I knew what I had to do if I wanted to try and fight this disease without falling into the bandaid approach of medication. So, I made the decision to go Plant-Based. No meat, no dairy, no eggs and no processed foods, just whole foods full of micronutrients!

There was an initial transition period of stressing where I would get all the protein that I once thought I needed to sustain my workouts and my energy and figuring out what to eat, when to eat, how much to eat etc. So I spent the first month not weighing anything, not calculating macros, listening to my body and focussing on FOOD for FUEL and HEALTH instead of numbers on a spreadsheet. I started by eating animal protein for 1 meal a day, and then slowly that turned into 1-2x per week. Until finally I realized I was just holding on to the habit that I had eaten meat my entire life, and finally went fully plant-based.

After going onto a plant-based whole foods diet, this is what I have found:

  1. Symptoms of my Crohn’s went away within a week and have stayed away
  2. I actually didn’t need the amounts of proteins I was getting when I was eating meat. Whether my body is just becoming better at absorbing the proteins from whole plant based foods, or I just really don’t need ALL that protein I had been taught and told I needed from the personal training world, Im not sure. All I know is I am still able to train and put on muscle and get stronger while staying lean with about half of the amount of protein I was eating before.
  3. Mental clarity that I have is unreal. Years of suffering from ADHD, gone. I don’t need to drink coffee to focus, and I’m able to put my thoughts together more concisely.
  4. My period has become regulated and less painful cramps and not nearly as heavy as a flow.
  5. Skin, hair, nails have never been as healthy as they are now.
  6. Relationship with food is much healthier. I’m not afraid to eat, I don’t stress about counting macros or calories, I don’t obsess about my weight etc.
  7. My body easily digests foods it used to have a problem with (i.e. beans, soy, raw vegetables, etc don’t cause pain and bloating)
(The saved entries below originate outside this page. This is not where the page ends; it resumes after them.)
(** The last-fired ref after a dispatch loop is the last index fired, or
    what it was when nothing fired. *)
Lemma fireLoop_fst_last (cb : T -> Z -> Fired) (evs : list (T * Z)) :
  forall lastFired, fst (fireLoop cb evs lastFired) = last (firedIdx evs lastFired) lastFired.
Proof.
  induction evs as [|[x i] rest IH]; intros lf; [reflexivity|].
  cbn [fireLoop firedIdx].
  destruct (negb (i =? lf)%Z).
  - specialize (IH i). destruct (fireLoop cb rest i) as [l out]. cbn [fst] in *.
    now rewrite last_cons_default.
  - apply IH.
Qed.

Lemma window_indices (arr : list T) (prevSec curSec : Q) (i : Z) :
  In i (map snd (eventsInWindow arr prevSec curSec)) <-> inWindowAt arr prevSec curSec i.
Proof.
  rewrite in_map_iff. unfold inWindowAt. split.
  - intros ([x j] & Hj & Hx). simpl in Hj. subst j.
    apply eventsInWindow_In in Hx. exists x. tauto.
  - intros (x & Hx). exists (x, i). split; [reflexivity|].
    apply eventsInWindow_In. tauto.
Qed.

(** A call that moves forward fires its whole window: the entry fired
    last lies behind the window, so the guard suppresses nothing. *)
Lemma forward_step (cb : T -> Z -> Fired) (arr : list T) (prevSec curSec : Q) (lf : Z) :
  prevSec <= curSec -> behind arr prevSec lf ->
  firedIdx (eventsInWindow arr prevSec curSec) lf
  = map snd (eventsInWindow arr prevSec curSec) /\
  behind arr curSec (fst (fireLoop cb (eventsInWindow arr prevSec curSec) lf)).
Proof.
  intros Hle Hb.
  assert (Hs : StronglySorted Z.lt (map snd (eventsInWindow arr prevSec curSec)))
    by apply eventsFrom_sorted.
  assert (Hfired : firedIdx (eventsInWindow arr prevSec curSec) lf
                   = map snd (eventsInWindow arr prevSec curSec)).
  { rewrite firedIdx_sorted by exact Hs.
    pose proof (window_indices arr prevSec curSec) as Hin.
    destruct (map snd (eventsInWindow arr prevSec curSec)) as [|i rest]; [reflexivity|].
    cbn [dropHeadIf]. destruct (Z.eqb_spec i lf) as [->|Hne]; [exfalso|reflexivity].
    destruct (proj1 (Hin lf) (or_introl eq_refl)) as (x & Hpos & Hx & Hlo & _).
    destruct Hb as [Hneg|(y & Hy & Hstart)]; [lia|].
    rewrite Hx in Hy. inversion Hy; subst. lra. }
  split; [exact Hfired|].
  rewrite fireLoop_fst_last, Hfired.
  destruct (last_In_or_default (map snd (eventsInWindow arr prevSec curSec)) lf)
    as [[-> _]|Hin].
  - destruct Hb as [Hneg|(y & Hy & Hstart)]; [now left|right].
    exists y. split; [exact Hy|lra].
  - apply window_indices in Hin. destruct Hin as (x & _ & Hx & _ & Hhi).
    right. exists x. now split.
Qed.

Lemma inWindowAt_split (arr : list T) (lo mid hi : Q) (i : Z) :
  lo <= mid -> mid <= hi ->
  (inWindowAt arr lo hi i <-> inWindowAt arr lo mid i \/ inWindowAt arr mid hi i).
Proof.
  intros H1 H2. unfold inWindowAt. split.
  - intros (x & Hpos & Hx & Hlo & Hhi).
    destruct (Qlt_le_dec mid (start x)) as [Hgt|Hle'].
    + right. exists x. tauto.
    + left. exists x. tauto.
  - intros [(x & Hpos & Hx & Hlo & Hhi)|(x & Hpos & Hx & Hlo & Hhi)];
      exists x; (split; [exact Hpos|]); (split; [exact Hx|]); split; lra.
Qed.

Lemma inWindowAt_disjoint (arr : list T) (lo mid hi : Q) (i : Z) :
  inWindowAt arr lo mid i -> inWindowAt arr mid hi i -> False.
Proof.
  intros (x & _ & Hx & _ & Hhi) (y & _ & Hy & Hlo & _).
  rewrite Hx in Hy. inversion Hy; subst. lra.
Qed.

Variable tab : AudioAnalysis -> list T.
Variable lastOf : SyncCursor -> Z.
Variable sel : list Fired -> list Z.
Variable cb : T -> Z -> Fired.

Hypothesis sel_fired : forall a pos c,
  sel (snd (syncEffect (Some a) pos true c)) =
  if Qltb (curSecOf pos) (fl (prevSecOf c pos - 0.5)) then []
  else firedIdx (eventsInWindow (tab a) (prevSecOf c pos) (curSecOf pos)) (lastOf c).

Hypothesis lastOf_fired : forall a pos c,
  lastOf (fst (syncEffect (Some a) pos true c)) =
  if Qltb (curSecOf pos) (fl (prevSecOf c pos - 0.5)) then lastOf c
  else fst (fireLoop cb (eventsInWindow (tab a) (prevSecOf c pos) (curSecOf pos)) (lastOf c)).

Lemma last_ge (rest : list Q) (p : Q) :
  StronglySorted Qle (p :: rest) -> p <= last rest p.
Proof.
  intros Hs. inversion Hs as [|? ? _ Hall]; subst.
  destruct (last_In_or_default rest p) as [[-> _]|Hin]; [apply Qle_refl|].
  rewrite Forall_forall in Hall. now apply Hall.
Qed.

Lemma runSync_forward (a : AudioAnalysis) (rest : list Q) :
  forall p c,
    StronglySorted Qle (p :: rest) ->
    isDouble (prevSecOf c p) ->
    prevSecOf c p <= curSecOf p ->
    behind (tab a) (prevSecOf c p) (lastOf c) ->
    FiresOnce (tab a) (prevSecOf c p) (curSecOf (last rest p))
      (concat (map sel (snd (runSync a (p :: rest) c)))).
Proof.
  induction rest as [|p2 rest IH]; intros p c Hs Hd Hle Hb.
  - cbn [runSync last].
    destruct (syncEffect (Some a) p true c) as [c1 f] eqn:E.
    cbn [snd map concat]. rewrite app_nil_r.
    pose proof (sel_fired a p c) as Hsel. rewrite E in Hsel. cbn [snd] in Hsel.
    pose proof (seek_limit _ Hd) as Hlim.
    assert (Hns : Qltb (curSecOf p) (fl (prevSecOf c p - 0.5)) = false) by (qbool; lra).
    rewrite Hns in Hsel. rewrite Hsel.
    destruct (forward_step cb (tab a) _ _ _ Hle Hb) as [-> _].
    split.
    + apply sorted_NoDup. apply eventsFrom_sorted.
    + intros i. apply window_indices.
  - change (runSync a (p :: p2 :: rest) c)
      with (let (c1, f) := syncEffect (Some a) p true c in
            let (c2, fs) := runSync a (p2 :: rest) c1 in (c2, f :: fs)).
    pose proof (sel_fired a p c) as Hsel.
    pose proof (lastOf_fired a p c) as Hlast.
    pose proof (syncEffect_prevPosition a p c) as Hprev.
    destruct (syncEffect (Some a) p true c) as [c1 f].
    cbn [fst snd] in Hsel, Hlast, Hprev.
    pose proof (seek_limit _ Hd) as Hlim.
    assert (Hns : Qltb (curSecOf p) (fl (prevSecOf c p - 0.5)) = false) by (qbool; lra).
    rewrite Hns in Hsel, Hlast.
    destruct (forward_step cb (tab a) _ _ _ Hle Hb) as [Hf Hb1].
    rewrite <- Hlast in Hb1. rewrite Hf in Hsel.
    assert (Hs2 : StronglySorted Qle (p2 :: rest)) by now inversion Hs.
    assert (Hp2 : p <= p2).
    { inversion Hs as [|? ? _ Hall]; subst. now inversion Hall. }
    assert (Hanchor : prevSecOf c1 p2 = curSecOf p) by (unfold prevSecOf; now rewrite Hprev).
    assert (Hmid : curSecOf p <= curSecOf p2) by now apply curSecOf_mono.
    specialize (IH p2 c1 Hs2). rewrite Hanchor in IH.
    specialize (IH (curSecOf_double p) Hmid Hb1).
    destruct (runSync a (p2 :: rest) c1) as [c2 fs]. cbn [snd] in IH |- *.
    cbn [map concat]. rewrite Hsel.
    rewrite last_cons_default.
    assert (Hhi : curSecOf p2 <= curSecOf (last rest p2)).
    { apply curSecOf_mono. now apply last_ge. }
    destruct IH as [Hnd Hin]. split.
    + apply NoDup_app.
      * apply sorted_NoDup. apply eventsFrom_sorted.
      * exact Hnd.
      * intros i Hi Hi'. apply window_indices in Hi. apply Hin in Hi'.
        exact (inWindowAt_disjoint _ _ _ _ _ Hi Hi').
    + intros i. rewrite in_app_iff, window_indices, Hin.
      symmetry. apply inWindowAt_split; [exact Hle|lra].
Qed.

End Forward.

Lemma syncEffect_lastBar (a : AudioAnalysis) (pos : Q) (c : SyncCursor) :
  lastBar (fst (syncEffect (Some a) pos true c)) =
  if Qltb (curSecOf pos) (fl (prevSecOf c pos - 0.5)) then lastBar c
  else fst (fireLoop barCb (eventsInWindow (bars a) (prevSecOf c pos) (curSecOf pos))
              (lastBar c)).
Proof.
  rewrite syncEffect_playing. cbv zeta. now destruct (Qltb _ _).
Qed.

Lemma syncEffect_lastSection (a : AudioAnalysis) (pos : Q) (c : SyncCursor) :
  lastSection (fst (syncEffect (Some a) pos true c)) =
  if Qltb (curSecOf pos) (fl (prevSecOf c pos - 0.5)) then lastSection c
  else fst (fireLoop sectionCb (eventsInWindow (sections a) (prevSecOf c pos) (curSecOf pos))
              (lastSection c)).
Proof.
  rewrite syncEffect_playing. cbv zeta. now destruct (Qltb _ _).
Qed.

(** C5. With beats at 0.5 s, 1.0 s and 1.5 s and playback running, the
    calls at 0.0 s, 0.6 s, 1.2 s and 1.8 s from the reset cursor fire no
    beat, then beat 0, then beat 1, then beat 2.  Every playing call fires
    from each table exactly the entries that start in the window
    (previous position, current position], in index order, whose index
    differs from the last-fired index of that table when the entry is
    reached; it stores the current position, and in each last-fired index
    the index of the last entry it fired from that table, or what was
    there when it fired none.  So a call whose window holds only the entry
    fired last fires nothing: after the calls at 0.0 s and 0.6 s, a step
    back to 0.4 s and a call at 0.6 s again find beat 0 in the window and
    do not fire it. *)
Theorem sync_dispatch_exactness :
  (forall d0 c0 d1 c1 d2 c2 brs secs,
      map beatsFired
        (snd (runSync (scenarioAnalysis d0 c0 d1 c1 d2 c2 brs secs)
                [0; 600; 1200; 1800] resetCursor))
      = [[]; [0%Z]; [1%Z]; [2%Z]]) /\
  (forall d0 c0 d1 c1 d2 c2 brs secs,
      map beatsFired
        (snd (runSync (scenarioAnalysis d0 c0 d1 c1 d2 c2 brs secs)
                [0; 600; 400; 600] resetCursor))
      = [[]; [0%Z]; []; []]) /\
  cursorOk resetCursor /\
  (forall a pos c,
      cursorOk c ->
      let res := syncEffect (Some a) pos true c in
      let fired := snd res in
      FiresExactly (beats a) (prevSecOf c pos) (curSecOf pos) (lastBeat c)
        (beatsFired fired) /\
      FiresExactly (bars a) (prevSecOf c pos) (curSecOf pos) (lastBar c)
        (barsFired fired) /\
      FiresExactly (sections a) (prevSecOf c pos) (curSecOf pos) (lastSection c)
        (sectionsFired fired) /\
      prevPosition (fst res) = Some (curSecOf pos) /\
      lastBeat (fst res) = last (beatsFired fired) (lastBeat c) /\
      lastBar (fst res) = last (barsFired fired) (lastBar c) /\
      lastSection (fst res) = last (sectionsFired fired) (lastSection c) /\
      cursorOk (fst res)).
Proof.
  split; [|split; [|split; [exact I|]]].
  - intros.
    pose proof (runSync_beatRun (scenarioAnalysis d0 c0 d1 c1 d2 c2 brs secs)
                  [0; 600; 1200; 1800] resetCursor) as Hrun.
    cbv zeta in Hrun.
    apply (f_equal snd) in Hrun. cbn [snd] in Hrun. rewrite Hrun.
    vm_compute. reflexivity.
  - intros.
    pose proof (runSync_beatRun (scenarioAnalysis d0 c0 d1 c1 d2 c2 brs secs)
                  [0; 600; 400; 600] resetCursor) as Hrun.
    cbv zeta in Hrun.
    apply (f_equal snd) in Hrun. cbn [snd] in Hrun. rewrite Hrun.
    vm_compute. reflexivity.
  - intros a pos c Hc res fired.
    destruct (syncEffect_FiresExactly a pos c Hc) as (Hb & Hr & Hs).
    split; [exact Hb|]. split; [exact Hr|]. split; [exact Hs|].
    pose proof (syncEffect_prevPosition a pos c) as Hp. fold res in Hp.
    split; [exact Hp|].
    unfold fired, res.
    rewrite syncEffect_lastBeat, syncEffect_lastBar, syncEffect_lastSection.
    rewrite syncEffect_beatsFired, syncEffect_barsFired, syncEffect_sectionsFired.
    split; [|split; [|split]].
    + destruct (Qltb _ _); [reflexivity|apply fireLoop_fst_last].
    + destruct (Qltb _ _); [reflexivity|apply fireLoop_fst_last].
    + destruct (Qltb _ _); [reflexivity|apply fireLoop_fst_last].
    + unfold cursorOk. fold res. rewrite Hp. apply curSecOf_double.
Qed.

Lemma sync_dispatch_exactness_witness :
  cursorOk resetCursor /\
  FiresExactly (beats (scenarioAnalysis 0 0 0 0 0 0 [] []))
    (prevSecOf resetCursor 600) (curSecOf 600) (lastBeat resetCursor)
    (beatsFired (snd (syncEffect (Some (scenarioAnalysis 0 0 0 0 0 0 [] [])) 600 true
                        resetCursor))).
Proof.
  split; [exact I|].
  exact (proj1 (proj2 (proj2 (proj2 sync_dispatch_exactness))
                  (scenarioAnalysis 0 0 0 0 0 0 [] []) 600 resetCursor I)).
Defined.

(** C6. After the calls up to 1.8 s, a call at 0.2 s fires nothing, keeps
    the last-fired beat and moves the anchor to 0.2 s, that is to the
    double of the literal [0.2], within 2^-56 of 0.2; the next call, at
    0.6 s, fires beat 0 again. *)
Theorem seek_suppression :
  forall d0 c0 d1 c1 d2 c2 brs secs,
    let a := scenarioAnalysis d0 c0 d1 c1 d2 c2 brs secs in
    let c4 := fst (runSync a [0; 600; 1200; 1800] resetCursor) in
    let back := syncEffect (Some a) 200 true c4 in
    let again := syncEffect (Some a) 600 true (fst back) in
    snd back = [] /\
    (exists p, prevPosition (fst back) = Some p /\ p == fl 0.2 /\
               Qabs (p - 0.2) <= 2 ^ (-56)) /\
    lastBeat (fst back) = 2%Z /\
    beatsFired (snd again) = [0%Z].
Proof.
  intros.
  pose proof (runSync_beatRun a [0; 600; 1200; 1800] resetCursor) as Hrun.
  cbv zeta in Hrun. fold c4 in Hrun.
  apply (f_equal fst) in Hrun. cbn [fst] in Hrun.
  assert (Hc4 : (prevPosition c4, lastBeat c4) = (Some (curSecOf 1800), 2%Z)).
  { rewrite Hrun. vm_compute. reflexivity. }
  apply pair_equal_spec in Hc4. destruct Hc4 as [Hprev Hlast].
  assert (Hback : back = (mkCursor (Some (curSecOf 200)) (lastBeat c4) (lastBar c4)
                            (lastSection c4), [])).
  { apply (syncEffect_seek a 200 (curSecOf 1800)); [exact Hprev|].
    vm_compute. reflexivity. }
  repeat split.
  - now rewrite Hback.
  - exists (curSecOf 200). rewrite Hback. split; [reflexivity|].
    split; [vm_compute; reflexivity|vm_compute; discriminate].
  - now rewrite Hback.
  - pose proof (syncEffect_beatStep a 600 (fst back)) as Hstep.
    cbv zeta in Hstep. fold again in Hstep.
    apply (f_equal snd) in Hstep. cbn [snd] in Hstep. rewrite Hstep.
    rewrite Hback. cbn [fst prevPosition lastBeat]. rewrite Hlast.
    vm_compute. reflexivity.
Qed.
I only continue to improve and thrive daily living on a plant-based diet. I continue to read, learn and listen to my body. I invest in the advice of others who have followed a plant-based diet for longer than I have, with some of the same goals physically as me. And I will continue to treat my disease through diet and healthy living for as long as I can.

If you are struggling with some sort of illness, especially a digestive one, I strongly urge you to look into what you are putting into your body. You may have to sacrifice things that are comfortable to you or foods that you love, but if there is any time where sacrifice is worth it, it should be when it can drastically improve your health.

Let food be the power to help you heal.


5 thoughts on “The Power of Food

  1. You never shared the intensity/duration of your problem. I’m so happy you’ve been able to get this under control as I can relate to EVERY aspect of your story! I have chosen to control my symptoms differently by slowing my digestive process. Even though it’s only being controlled it’s better than what we have experienced!. Probably never go into complete remission but control is good for someone my age, wish they would find a cure without the side effects! Hope and pray you’re on the right track and can beat this nasty disease. It’s a pain…YUK YUK, Love ya…DAD


    1. good for you, Melissa for sharing your experiences. I am sure this story will give people the encouragement to pursue another route other than that prescribed by medication by our often “not so knowledgable” physicians and ‘specialists’.